着陸後は、シャンパンで乾杯。フライトの証明書も名前入りで一人ひとりもらうことができる。
バルーンは風の流れに乗って飛ばなければならないため、着陸する場所も風によってきまる。乾杯をした後、バルーンを直す作業等、思うより時間がかかり、ホテルへ戻れたのは朝9時。1日観光のツアーは9時半からスタートだったので急いで朝食を摂り、次はカッパドキアの1日観光ツアーに出発。
[カイマクル地下都市]
このカイマクル地下都市とは、昔キリスト教徒の人々が隠れ住んだ地下の住居である。蟻の巣のようになっており、敵が侵入してこないよう、落とし穴や石の扉等仕掛けがたくさんあった。地下8階まであり、現在は地下4階までしか観光できないが、約2万人が住んでいたということもあり、想像以上に広くて深く驚いた。
[ウフララ渓谷]
ギョレメやユルギュップからは少し離れているが、時間があれば訪れてほしいところがこのウフララ渓谷である。全長は約12kmあるこの渓谷だが、通常はその中の約3,5kmを散策する。横には道に沿って川が流れており、両端は緑に囲まれ気持ちよい。
[セリメ修道院]
ウフララ渓谷でランチをとった後、近くのセリメ修道院へ向かった。尖った岩が多い地帯にあり、修道院自体も岩をくりぬいて作ったような形で、山のようだった。足の踏み場も迷うような急な斜面や細い道、小さいトンネルなど迷路のようだ。また落とし穴のようなものもあるので、足元に注意して歩かなければいけない。どんどん上っていくと、礼拝所や台所がある。キリスト教の教会があり、数十年前まで使われていたとのこと。礼拝所の近くには馬小屋として使っていた部屋があり、その部屋は今でもまだ馬のにおいが残っていた。
[ハトの谷・ギョレメパノラマ]
セリメ修道院のあと、ハトの谷へ。なぜハトの谷というのかというと単純にハトが谷の上を飛んでいるからだそうで、確かにたくさんハトがいた。ギョレメパノラマは、やはり名前の通り、ギョレメを一望できるスポットなのだ。写真スポットとして立ち寄る程度だが、どちらのスポットも眺めは最高だ。
[ウチヒサル城塞]
順番は前後するが、ハトの谷の次に訪れたのはウチヒサル城塞。城塞の内部は上ることができ、ここから眺めるギョレメの町並みはとても綺麗。また城塞のふもとの洞窟の家には今でも人が住んでいるのである。家の中も自由に見て周ることができる。洞窟の家なので、本棚やその他家具ひとつひとつが可愛く見える。
[陶器工房]
ギョレメより北側アヴァノスは陶芸の村と言われるほど、陶器工房や陶器のお店が多く、この村に住んでいる人のほとんどが陶芸関係の仕事をしているようだ。たくさんある工房の中で、俳優の速水もこみちも陶器制作を習いに来たという陶器工房を案内してもらい、実演制作を見学した。見学のあとなんと無料で5分くらいの陶器制作の体験ができた。足でろくろを回し、手で陶器の形をつくる。なかなか難しい。陶器職人に手伝ってもらいながらなんとか陶器のベース完成。

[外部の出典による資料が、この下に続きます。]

(* ===== verification/Hasher.v ===== *)
(** * The hashers ([core/native/hashing/hasher.c], [hasher.h], [hashing_*.h])

    The mode dispatch over wyhash, MurmurHash3, xxHash and PolymurHash, and the
    hash of a string that the maps of the runtime use.  A structure in zeroed
    memory is [zero_hasher], a null pointer is [None]. *)
From stdpp Require Import strings.
From S2P Require Import Prelude Polymur Murmur Wyhash Xxhash.

Definition HASHING_WYHASH : Z := 0.
Definition HASHING_MURMUR : Z := 1.
Definition HASHING_XXHASH : Z := 2.
Definition HASHING_POLYMUR : Z := 3.
Definition HASHING_DEFAULT_MODE : Z := HASHING_POLYMUR.
Definition HASHING_DEFAULT_STRING_SEED : Z := 0.

Record hasher := Hasher {
  mode : Z;
  seed_32 : Z;
  seed_64 : Z;
  wyhash_secret : option (list Z);
  polymur_parameters : option PolymurHashParams;
  polymur_tweak : Z;
}.
Definition zero_hasher : hasher := Hasher 0 0 0 None None 0.

(** [assert(0)] aborts the process with [SIGABRT]. *)
Definition unreachable {A} : outcome A := Exits 134.

(** The search for a polymur key is given this many rounds. *)
Definition polymur_rounds : nat := 16.

Definition hasher_initialize_polymur (h : hasher) (seed : Z) : outcome hasher :=
  parameters ← polymur_init_params_from_seed polymur_rounds seed;
  Done (Hasher HASHING_POLYMUR (seed_32 h) seed (wyhash_secret h) (Some parameters) (polymur_tweak h)).
Definition hasher_initialize_murmur32 (h : hasher) (seed : Z) : hasher :=
  Hasher HASHING_MURMUR seed (seed_64 h) (wyhash_secret h) (polymur_parameters h) (polymur_tweak h).
Definition hasher_initialize_xxhash32 (h : hasher) (seed : Z) : hasher :=
  Hasher HASHING_XXHASH seed (seed_64 h) (wyhash_secret h) (polymur_parameters h) (polymur_tweak h).
Definition hasher_initialize_xxhash64 (h : hasher) (seed : Z) : hasher :=
  Hasher HASHING_XXHASH (seed_32 h) seed (wyhash_secret h) (polymur_parameters h) (polymur_tweak h).
Definition hasher_initialize_wyhash32 (h : hasher) (seed : Z) : hasher :=
  Hasher HASHING_WYHASH seed (seed_64 h) (wyhash_secret h) (polymur_parameters h) (polymur_tweak h).
Definition hasher_initialize_wyhash (h : hasher) (seed : Z) (secret : list Z) : hasher :=
  Hasher HASHING_WYHASH (seed_32 h) seed (Some secret) (polymur_parameters h) (polymur_tweak h).

(** The two default hashers, for each value of the build option. *)
Definition hasher_initialize_default (default_mode : Z) (hashers : hasher * hasher) : outcome (hasher * hasher) :=
  let '(h32, h64) := hashers in
  let seed := HASHING_DEFAULT_STRING_SEED in
  if default_mode =? HASHING_WYHASH then
    Done (hasher_initialize_wyhash32 h32 seed, hasher_initialize_wyhash h64 seed _wyp)
  else if default_mode =? HASHING_MURMUR then Done (hasher_initialize_murmur32 h32 seed, h64)
  else if default_mode =? HASHING_XXHASH then
    Done (hasher_initialize_xxhash32 h32 seed, hasher_initialize_xxhash64 h64 seed)
  else if default_mode =? HASHING_POLYMUR then h64 ← hasher_initialize_polymur h64 seed; Done (h32, h64)
  else Done (h32, h64).

(** ** The hashes of bytes *)

Definition hash_bytes_wyhash (bytes : list Z) (length seed : Z) (secret : list Z) : outcome Z :=
  wyhash bytes length seed secret.
Definition hash_bytes_wyhash32 (bytes : list Z) (length seed : Z) : outcome Z := wyhash32 bytes length (u32 seed).
Definition hash_bytes_murmur32 (bytes : list Z) (seed : Z) : outcome Z := murmur32 seed bytes.
Definition hash_bytes_xxh32 (bytes : list Z) (seed : Z) : Z := XXH32 bytes (u32 seed).
(** The result type is [uint32_t]. *)
Definition hash_bytes_xxh64 (bytes : list Z) (seed : Z) : outcome Z := h ← XXH64 bytes seed; Done (u32 h).
(** The tweak passed on is [0], not the parameter. *)
Definition hash_bytes_polymur_configured (parameters : option PolymurHashParams) (bytes : list Z) (length tweak : Z)
    : outcome Z :=
  parameters ← demand parameters; polymur_hash bytes length parameters 0.
Definition hash_bytes_polymur_initialize (bytes : list Z) (length seed tweak : Z) : outcome Z :=
  parameters ← polymur_init_params_from_seed polymur_rounds seed; polymur_hash bytes length parameters 0.
Definition hash_bytes_polymur (bytes : list Z) (length seed tweak : Z) : outcome Z :=
  parameters ← polymur_init_params_from_seed polymur_rounds seed; polymur_hash bytes length parameters tweak.

(** The result type is [uint32_t] here too. *)
Definition hasher_hash_64 (h : hasher) (bytes : list Z) : outcome Z :=
  let n := Z.of_nat (length bytes) in
  r ← (if mode h =? HASHING_WYHASH then
         secret ← demand (wyhash_secret h); hash_bytes_wyhash bytes n (seed_64 h) secret
       else if mode h =? HASHING_POLYMUR then
         hash_bytes_polymur_configured (polymur_parameters h) bytes n (polymur_tweak h)
       else if mode h =? HASHING_XXHASH then hash_bytes_xxh64 bytes (seed_64 h)
       else unreachable);
  Done (u32 r).

Definition hasher_hash_32 (h : hasher) (bytes : list Z) : outcome Z :=
  if mode h =? HASHING_WYHASH then hash_bytes_wyhash32 bytes (Z.of_nat (length bytes)) (seed_32 h)
  else if mode h =? HASHING_MURMUR then hash_bytes_murmur32 bytes (seed_32 h)
  else if mode h =? HASHING_XXHASH then Done (hash_bytes_xxh32 bytes (seed_32 h))
  else unreachable.

(** [hash_bytes_64] and [hash_bytes_32], for each value of the build option;
    the polymur one reads the parameters of the default hasher. *)
Definition hash_bytes_64 (default_mode : Z) (h64 : hasher) (bytes : list Z) : outcome Z :=
  let n := Z.of_nat (length bytes) in
  if default_mode =? HASHING_WYHASH then hash_bytes_wyhash bytes n HASHING_DEFAULT_STRING_SEED _wyp
  else if default_mode =? HASHING_MURMUR then unreachable
  else if default_mode =? HASHING_XXHASH then hash_bytes_xxh64 bytes HASHING_DEFAULT_STRING_SEED
  else hash_bytes_polymur_configured (polymur_parameters h64) bytes n 0.

Definition hash_bytes_32 (default_mode : Z) (bytes : list Z) : outcome Z :=
  if default_mode =? HASHING_WYHASH then hash_bytes_wyhash32 bytes (Z.of_nat (length bytes)) HASHING_DEFAULT_STRING_SEED
  else if default_mode =? HASHING_MURMUR then hash_bytes_murmur32 bytes HASHING_DEFAULT_STRING_SEED
  else if default_mode =? HASHING_XXHASH then Done (hash_bytes_xxh32 bytes HASHING_DEFAULT_STRING_SEED)
  else unreachable.

(** A string as the bytes before its terminator. *)
Definition string_bytes (s : string) : list Z := map (fun c => Z.of_N (Ascii.N_of_ascii c)) (String.list_ascii_of_string s).
Definition hash_string_64 (h64 : hasher) (s : string) : outcome Z :=
  hash_bytes_64 HASHING_DEFAULT_MODE h64 (string_bytes s).
Definition hash_string_32 (s : string) : outcome Z := hash_bytes_32 HASHING_DEFAULT_MODE (string_bytes s).

Definition hash_pointer_32 (pointer : Z) : Z := u32 (Z.lxor pointer (Z.shiftr pointer 32)).

(** [bits] becomes [64 - bits]; a shift by 64 or more is undefined. *)
Definition hash_unsigned_64 (a bits : Z) : outcome Z :=
  let bits := u32 (64 - bits) in
  let b := u64 (a * 5) in
  let c := u64 (Z.shiftl a 13) in
  let b := u64 (u64 (Z.shiftl b 2) + a) in
  let d := u64 (Z.shiftl a 17) in
  let a := u64 (b + u64 (Z.shiftl a 1)) in
  let c := u64 (c + d) in
  let d := u64 (Z.shiftl a 10) in
  let a := u64 (Z.shiftl a 19) in
  let d := u64 (a - d) in
  let a := u64 (Z.shiftl a 4) in
  let c := u64 (c + b) in
  let a := u64 (a + b) in
  let d := u64 (d - c) in
  let c := u64 (c + u64 (Z.shiftl a 1)) in
  let a := u64 (a + u64 (Z.shiftl c 3)) in
  let b := u64 (Z.shiftl b 38) in
  let a := u64 (Z.shiftl a 31) in
  let b := u64 (b + d) in
  let a := u64 (a + b) in
  if bits <? 64 then Done (u32 (Z.shiftr a bits)) else Faults.

(** ** The hash of the maps *)

(** The default hashers of a process whose [system_initialize] has run. *)
Definition default_hashers : hasher * hasher :=
  default (zero_hasher, zero_hasher) (result_of (hasher_initialize_default HASHING_DEFAULT_MODE (zero_hasher, zero_hasher))).

(** What a map reads: the hash of a string, a number. *)
Definition string_hash (s : string) : Z :=
  default 0 (result_of (hash_string_64 (snd default_hashers) s)).

Lemma string_bytes_range s : Forall byte_range (string_bytes s).
Proof.
  unfold string_bytes. induction s as [|c s IH]; cbn; constructor; [|exact IH].
  unfold byte_range. pose proof (Ascii.N_ascii_bounded c). lia.
Qed.

Lemma polymur_hash_done bytes p :
  Forall byte_range bytes -> params_ok p -> exists h, polymur_hash bytes (Z.of_nat (length bytes)) p 0 = Done h /\ word h.
Proof.
  intros Hb Hp. destruct (poly611_done bytes Hb p Hp 0) as (r & E & _).
  unfold polymur_hash. rewrite E, bind_done. eauto with words.
Qed.

Lemma default_hashers_done :
  hasher_initialize_default HASHING_DEFAULT_MODE (zero_hasher, zero_hasher) = Done default_hashers
  /\ default_hashers = (zero_hasher, Hasher HASHING_POLYMUR 0 0 None (Some default_parameters) 0).
Proof.
  assert (E : hasher_initialize_default HASHING_DEFAULT_MODE (zero_hasher, zero_hasher)
              = Done (zero_hasher, Hasher HASHING_POLYMUR 0 0 None (Some default_parameters) 0)).
  { unfold hasher_initialize_default, hasher_initialize_polymur. cbn [Z.eqb HASHING_DEFAULT_MODE HASHING_POLYMUR HASHING_WYHASH].
    change (polymur_init_params_from_seed polymur_rounds HASHING_DEFAULT_STRING_SEED)
      with (polymur_init_params_from_seed 16 0). rewrite default_parameters_done. reflexivity. }
  unfold default_hashers. rewrite E. split; reflexivity.
Qed.

Lemma string_hash_done s : hash_string_64 (snd default_hashers) s = Done (string_hash s) /\ word (string_hash s).
Proof.
  destruct (polymur_hash_done (string_bytes s) default_parameters (string_bytes_range s) default_parameters_ok)
    as (h & E & Hw).
  assert (G : hash_string_64 (snd default_hashers) s = Done h).
  { rewrite (proj2 default_hashers_done). exact E. }
  unfold string_hash. rewrite G. split; [reflexivity|exact Hw].
Qed.

(** The tweak is ignored. *)
Lemma hash_string_configured h64 s tweak :
  hash_bytes_polymur_configured (polymur_parameters h64) (string_bytes s) (Z.of_nat (length (string_bytes s))) tweak
  = hash_string_64 h64 s.
Proof. reflexivity. Qed.

(** ** The properties *)

(** After the initialisation of the default hashers the hash of every string
    is defined and a 64-bit number, the one of the maps; the generic dispatch of
    a hasher keeps only its lower half, ignores the tweak, and the 32-bit hash of
    a string aborts in this configuration. *)
Theorem hasher_default_total s tweak :
  hasher_initialize_default HASHING_DEFAULT_MODE (zero_hasher, zero_hasher) = Done default_hashers
  /\ hash_string_64 (snd default_hashers) s = Done (string_hash s)
  /\ 0 <= string_hash s < 2 ^ 64
  /\ hasher_hash_64 (snd default_hashers) (string_bytes s) = Done (u32 (string_hash s))
  /\ hash_bytes_polymur_configured (polymur_parameters (snd default_hashers)) (string_bytes s)
       (Z.of_nat (length (string_bytes s))) tweak = Done (string_hash s)
  /\ hash_string_32 s = Exits 134.
Proof.
  destruct (string_hash_done s) as [E Hw].
  split_and!; [apply default_hashers_done|exact E|apply Hw|apply Hw| |rewrite hash_string_configured; exact E|reflexivity].
  assert (Em : mode (snd default_hashers) = HASHING_POLYMUR) by (rewrite (proj2 default_hashers_done); reflexivity).
  unfold hasher_hash_64. rewrite Em, hash_string_configured, E. reflexivity.
Qed.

隣の部屋では数人の職人が、焼き上げた陶器に模様と色をつける作業をしていた。なんと陶器すべてひとつひとつ手作業で模様をつけ、色をつけていくのだ。気が遠くなるような細かい作業で、さすが職人だなと思った。その部屋の隣には出来上がった陶器のお店があり、たくさんの種類の陶器が並んでいた。どれもカラフルでかわいい陶器ばかり。
[洞窟ホテル]
カッパドキアといえば、洞窟!そんなカッパドキアでは、せっかくなので洞窟ホテルに滞在してみてほしい。カッパドキアには現在は約60の洞窟ホテルがあり、ランクはいろいろあるが、普通のホテルと変わらない料金で洞窟部屋を体験できる。また、洞窟ホテルは比較的小さい規模で家族や身内だけで経営しているところが多く、宿泊客一人ひとりへのケアがしっかりしている。洞窟ホテルだから普通のホテルよりデメリットが多いのではと考えがちだが、エアコン・アメニティ・wifi等設備はそろっていて快適に滞在できます。(wifiは使えないホテルもある)
3日目は朝からギョレメ屋外博物館へ。ここにはいくつかの岩窟教会があり、保存状態の良いフレスコ画を見ることができる。ただ、観光客がたくさん訪れるので、一つの教会の中で見学する時間が1グループあたり3分程度と決まっているので、ゆっくり見学することができないが、有名なイエス・キリストの処刑の場面等のフレスコ画を見ることができたり、興味深いものだった。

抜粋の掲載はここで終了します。